I also agree about Paul Mitchell.. Biolage hairsprays also smell great. I loved the smell of my hair when I used it.


----------



## power_rangers (Aug 20, 2006)

Garnier Fructise, Big Sexy Hair, and Bed Head hair spray all smell amazing

but amazing to me could be gross to you

try them anyway never hurts to try ^_^ /emoticons/[email protected] 2x" width="20" height="20" />


----------



## spazbaby (Aug 20, 2006)

Kenra hairsprays smell pretty good, especially the light hold.


----------



## pj03079 (Aug 21, 2006)

Gee, it's so nice of all of you to give me ideas. I appreciate them and love the makeup, skin and hair Boards. Oh yeah, hee, hee, and the Sex one is great.

Sign me

"That dirty ole lady" that is 6l years young

Joy


----------



## pinkbundles (Aug 21, 2006)

joico and paul mitchell. i guess anything they use at salons!


----------



## Nolee (Aug 21, 2006)

Helen Curtis' ThermaSilk hair spary smells great


----------



## charish (Aug 22, 2006)

Originally Posted by *shimmerE* I love the smell of Aussie Scrunch Spray.... Herbal Essences always smells good... yes aussie smells like grapes, i love their stuff . i also like thermasilk, the flexable hold i love too.


----------



## pj03079 (Aug 22, 2006)

It looks like I have some great suggestions--Thanks so much.


----------



## [email protected] (Aug 23, 2006)

I use and love Victoria Secret's So Sexy and Strawberries and Champagne.


----------



## mabelwan (Aug 23, 2006)

I like Pantene and L'oreal.


----------



## KristieTX (Sep 2, 2006)

Oh, I forgot about VS having scented hairsprays! When I run out of mine, I'm gonna run down and buy some VS hairspray. YAY!


----------



## pj03079 (Sep 2, 2006)

Originally Posted by *KristieTX* /img/forum/go_quote.gif Oh, I forgot about VS having scented hairsprays! When I run out of mine, I'm gonna run down and buy some VS hairspray. YAY!

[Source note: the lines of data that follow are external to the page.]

(* ===== verification/CommandLineFacts.v ===== *)
(** * Facts about command lines

    A list of settings, rendered as arguments, is read back as those settings;
    so the command lines that the operator builds mean to the binaries what the
    configuration says. *)

From Stdlib Require Import Ascii.
From stdpp Require Import base list gmap strings pretty.
From S2P Require Import Prelude ApiTypes OperatorConfig GoFlags Dependencies Operands OperandResources CommandLine.
From S2P Require Assigner ProjectCommon NodePoolCommon.
Import NodePoolFlags ProjectFlags.

(** ** Decimal numbers *)

Lemma byteOf_digit x : (x < 10)%N -> byteOf (pretty_N_char x) = (48 + Z.of_N x)%Z.
Proof.
  intros Hx. assert (x = 0 \/ x = 1 \/ x = 2 \/ x = 3 \/ x = 4 \/ x = 5 \/ x = 6 \/ x = 7 \/ x = 8 \/ x = 9)%N
    as Hc by lia. by repeat (destruct Hc as [->|Hc]); [..|subst].
Qed.

(** A text of decimal digits that does not begin with a zero. *)
Inductive digits : string -> Prop :=
| digits_nil : digits ""
| digits_cons x s : (x < 10)%N -> digits s -> digits (String (pretty_N_char x) s).

Lemma go_digits x s : digits s -> digits (pretty_N_go x s).
Proof.
  revert s. induction (N.lt_wf_0 x) as [x _ IH]; intros s Hs. destruct (decide (x = 0)%N) as [->|Hx]; [done|].
  rewrite pretty_N_go_step by lia. apply IH; [apply N.div_lt; lia|]. constructor; [|done]. by apply N.mod_lt.
Qed.

Lemma go_first x s : (0 < x)%N -> exists d s', pretty_N_go x s = String (pretty_N_char d) s' /\ (0 < d < 10)%N.
Proof.
  revert s. induction (N.lt_wf_0 x) as [x _ IH]; intros s Hx. rewrite pretty_N_go_step by done.
  destruct (decide (x / 10 = 0)%N) as [Hz|Hz].
  - rewrite Hz. exists (x mod 10)%N, s. split; [done|]. apply N.div_small_iff in Hz; [|done].
    rewrite N.mod_small by done. lia.
  - apply IH; [apply N.div_lt; lia|]. by apply N.neq_0_lt_0.
Qed.

Lemma parseDigits_cons base0 acc x s :
  (x < 10)%N -> parseDigits base0 10 acc (String (pretty_N_char x) s) = parseDigits base0 10 (acc * 10 + Z.of_N x) s.
Proof.
  intros Hx. cbn [parseDigits]. rewrite (byteOf_digit x Hx).
  replace (48 + Z.of_N x =? underscore)%Z with false by (unfold underscore; lia). rewrite Bool.andb_false_r.
  unfold digitOf. replace ((48 <=? 48 + Z.of_N x) && (48 + Z.of_N x <=? 57))%Z with true by lia.
  replace (48 + Z.of_N x - 48)%Z with (Z.of_N x) by lia. by replace (Z.of_N x <? 10)%Z with true by lia.
Qed.

Lemma parseDigits_go x s : parseDigits true 10 0 (pretty_N_go x s) = parseDigits true 10 (Z.of_N x) s.
Proof.
  revert s. induction (N.lt_wf_0 x) as [x _ IH]; intros s. destruct (decide (x = 0)%N) as [->|Hx]; [done|].
  rewrite pretty_N_go_step by lia. rewrite IH by (apply N.div_lt; lia). rewrite parseDigits_cons by (by apply N.mod_lt).
  f_equal. rewrite N2Z.inj_div, N2Z.inj_mod. pose proof (Z.div_mod (Z.of_N x) 10). lia.
Qed.

Lemma digits_separate prev s : prev <> ClassUnderscore -> digits s -> underscoresSeparate false prev s = true.
Proof.
  intros Hp Hs. revert prev Hp. induction Hs as [|x s Hx Hs IH]; intros prev Hp; cbn [underscoresSeparate].
  - by rewrite bool_decide_false.
  - rewrite (byteOf_digit x Hx). replace ((48 <=? 48 + Z.of_N x) && (48 + Z.of_N x <=? 57))%Z with true by lia.
    by apply IH.
Qed.

Lemma parseUint0_pretty (n : N) : parseUint0 (pretty n) = Some (Z.of_N n).
Proof.
  unfold pretty, pretty_N. destruct (decide (n = 0)%N) as [->|Hn]; [done|].
  pose proof (go_digits n "" digits_nil) as Hd. pose proof (parseDigits_go n "") as Hp.
  destruct (go_first n "") as (d & s' & Heq & Hdd); [lia|]. rewrite Heq in *. unfold parseUint0.
  rewrite (byteOf_digit d) by lia. replace (48 + Z.of_N d =? 48)%Z with false by lia.
  by rewrite digits_separate.
Qed.

Lemma pretty_first (n : N) : exists d s', pretty n = String (pretty_N_char d) s' /\ (d < 10)%N.
Proof.
  unfold pretty, pretty_N. destruct (decide (n = 0)%N) as [->|Hn]; [by exists 0%N, ""|].
  destruct (go_first n "") as (d & s' & -> & Hd); [lia|]. exists d, s'. split; [done|lia].
Qed.

(** [strconv.Itoa] is read back by the integer flags. *)
Lemma ParseInt_pretty (z : Z) : (minInt <= z <= maxInt)%Z -> ParseInt (pretty z) = Some z.
Proof.
  intros Hz. unfold ParseInt. destruct z as [|p|p].
  - by vm_compute.
  - change (pretty (Z.pos p)) with (pretty (N.pos p)). destruct (pretty_first (N.pos p)) as (d & s' & Heq & Hd).
    pose proof (parseUint0_pretty (N.pos p)) as Hp. rewrite Heq in *. rewrite (byteOf_digit d Hd).
    replace (48 + Z.of_N d =? 43)%Z with false by lia. replace (48 + Z.of_N d =? 45)%Z with false by lia.
    rewrite Hp. cbn [Z.of_N]. replace ((minInt <=? Z.pos p) && (Z.pos p <=? maxInt))%Z with true by lia. done.
  - change (pretty (Z.neg p)) with (String (Ascii.ascii_of_nat 45) (pretty (N.pos p))).
    cbn [byteOf]. change (byteOf (Ascii.ascii_of_nat 45) =? 43)%Z with false.
    change (byteOf (Ascii.ascii_of_nat 45) =? 45)%Z with true. cbv iota beta.
    rewrite parseUint0_pretty. change (- Z.of_N (N.pos p))%Z with (Z.neg p).
    destruct Hz as [Hlo%Z.leb_le Hhi%Z.leb_le]. by rewrite Hlo, Hhi.
Qed.

(** ** Settings and the arguments that carry them *)

(** A text that is passed when it is not empty, one that is always passed, a
    number, a boolean that is written out and one that is passed when true. *)
Inductive Slot :=
| TextSlot (v : option string)
| ArgSlot (v : string)
| IntSlot (v : option Z)
| BoolSlot (b : bool)
| SwitchSlot (b : option bool).

Definition slotArgs (name : string) (slot : Slot) : list string :=
  match slot with
  | TextSlot v => match v with Some t => if t ==? "" then [] else ["--" +:+ name; t] | None => [] end
  | ArgSlot t => ["--" +:+ name; t]
  | IntSlot v => match v with Some n => ["--" +:+ name; pretty n] | None => [] end
  | BoolSlot b => [("--" +:+ name) +:+ ("=" +:+ FormatBool b)]
  | SwitchSlot b => if default false b then ["--" +:+ name] else []
  end.

Definition slotValue (slot : Slot) : option FlagValue :=
  match slot with
  | TextSlot v => match v with Some t => if t ==? "" then None else Some (TextValue t) | None => None end
  | ArgSlot t => Some (TextValue t)
  | IntSlot v => IntValue <$> v
  | BoolSlot b => Some (BoolValue b)
  | SwitchSlot b => if default false b then Some (BoolValue true) else None
  end.

Definition slotKind (slot : Slot) : FlagKind :=
  match slot with TextSlot _ | ArgSlot _ => StringFlag | IntSlot _ => IntFlag | BoolSlot _ | SwitchSlot _ => BoolFlag end.

Definition wordInt (v : option Z) : Prop := match v with Some n => (minInt <= n <= maxInt)%Z | None => True end.

Definition slotFits (slot : Slot) : Prop := match slot with IntSlot v => wordInt v | _ => True end.

Definition commandLine (slots : list (string * Slot)) : list string := slots ≫= fun s => slotArgs s.1 s.2.

Definition readSlot (values : flagValues) (s : string * Slot) : flagValues :=
  match slotValue s.2 with Some v => <[s.1 := v]> values | None => values end.

Definition readSlots (slots : list (string * Slot)) : flagValues := foldl readSlot ∅ slots.

(** No dash or equals sign in front, no equals sign within. *)
Fixpoint noEquals (s : string) : bool :=
  match s with EmptyString => true | String c rest => negb (byteOf c =? 61)%Z && noEquals rest end.

Definition plainName (name : string) : bool :=
  match name with EmptyString => false | String c rest => negb (byteOf c =? dash)%Z && noEquals name end.

Definition declared (formal : flagSet) (s : string * Slot) : Prop :=
  plainName s.1 = true /\ formal !! s.1 = Some (slotKind s.2).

What does VS stand for Vidal Sasson?Thanks to all who took the time to reply to my question.

Joy


----------



## semantje (Sep 2, 2006)

have a hairspray from the ralph perfume line tehy do shampoos as well, they smell just like the fragance


----------



## Anyah_Green (Sep 2, 2006)

I'm not a hs user. But best ofluck! ;0)


----------



## loz07 (Sep 3, 2006)

pj, I think VS stood for Victoria Secret in that post


----------



## goddess13 (Sep 3, 2006)

I had a Herbal Essences Hairspray a few years ago and I loved the smell of it!


----------



## Maja (Sep 3, 2006)

I like Tigi hairsprays. They smell jummy!


----------



## ldivastar7 (Sep 4, 2006)

Aquage, Kenra, Joico, Biolage, and KMS.


----------



## Angl Baby (Sep 5, 2006)

I use the Victioria's Secret hairsprays, my favorite is Love Spell. Please don't use perfumes on your hair often, it will dry your hair out.


----------



## lipjunkie (Sep 7, 2006)

i like the suave naturals hairspray in ocean breeze and dove extra hold one...or i guess you could use an unscented hairspray n spray on body mist or something

the alberto v05 miracle! mist smells heavenly too, though its a heat protecting spray, not a hairspray


----------



## snowp14 (Sep 8, 2006)

What I can tell you is DON'T use Big Sexy Hair. My roommate uses it and she nearly gases me to death every time she does.

Herbal Essences, like many people have already said, smells really nice. However, I found out soon after use that I'm allergic to it


----------



## eightthirty (Sep 15, 2006)

Another vote for Aussie!!

Paul Mitchell is pretty good, too!


----------



## pj03079 (Oct 1, 2006)

Originally Posted by *loz07* /img/forum/go_quote.gif pj, I think VS stood for Victoria Secret in that post Thank you.
I just wanted to say thank you again to all of you who gave me their favorite hairspray recommendation.

I just wanted to say thank you again to all of you who gave me their favorite hairspray recommendation.


----------



## Anna (Oct 2, 2006)

am i the only one that thinks hair spray smells like hairspray except for aussie scrunch and herbal essescens?


----------



## babydoll1209 (Oct 2, 2006)

Tigi catwalk


----------